What to work on |
Look through the entries below for the line that contains "is exact only", then set down that line and each one after it exactly, through the last.

Provided information |
(** * StaticSystem: a shallow embedding of [staticsystem.py]

    The Python class [StaticSystem] keeps the state of a gravitational
    system in three numpy arrays and a dictionary from body names to
    slots.  This development embeds its constructor and its methods
    ([step], [centre_of_mass], [fix], [get_body]) and settles the
    properties the specification states about them.

    Conventions of the embedding:
    - a float is an exact real number ([R]): there is no rounding, no
      overflow and no underflow.  Where numpy divides by a value that
      can be zero the quotient is an [npfloat], whose [NonFinite] stands
      for the nan or infinity numpy stores silently.  A statement that
      is exact only for real numbers says so ("under exact arithmetic");
      the others are about shapes, exceptions, the state that is kept
      and values that floats compute exactly;
    - a call that can raise returns a [result];
    - a method is a function from the state of [self] to an outcome and
      the state of [self] afterwards. *)

From Stdlib Require Import Reals Lra List.
From stdpp Require Import gmap strings list.

Open Scope R_scope.

(** ** Exceptions and results *)

Inductive exception : Type :=
| AttributeError (msg : string)
| IndexError
| TypeError
| ValueError.

(** The outcome of a call: a value, an exception, or, for the
    constructor on already shaped state only, attributes of types other
    than the class documents, which Python stores without complaint and
    which this embedding does not represent. *)
Inductive result (A : Type) : Type :=
| Return (a : A)
| Raise (e : exception)
| IllTyped.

Answer space |
      is exact only for real numbers says so ("under exact arithmetic");
      the others are about shapes, exceptions, the state that is kept
      and values that floats compute exactly;
    - a call that can raise returns a [result];
    - a method is a function from the state of [self] to an outcome and
      the state of [self] afterwards. *)

From Stdlib Require Import Reals Lra List.
From stdpp Require Import gmap strings list.

Open Scope R_scope.

(** ** Exceptions and results *)

Inductive exception : Type :=
| AttributeError (msg : string)
| IndexError
| TypeError
| ValueError.

(** The outcome of a call: a value, an exception, or, for the
    constructor on already shaped state only, attributes of types other
    than the class documents, which Python stores without complaint and
    which this embedding does not represent. *)
Inductive result (A : Type) : Type :=
| Return (a : A)
| Raise (e : exception)
| IllTyped.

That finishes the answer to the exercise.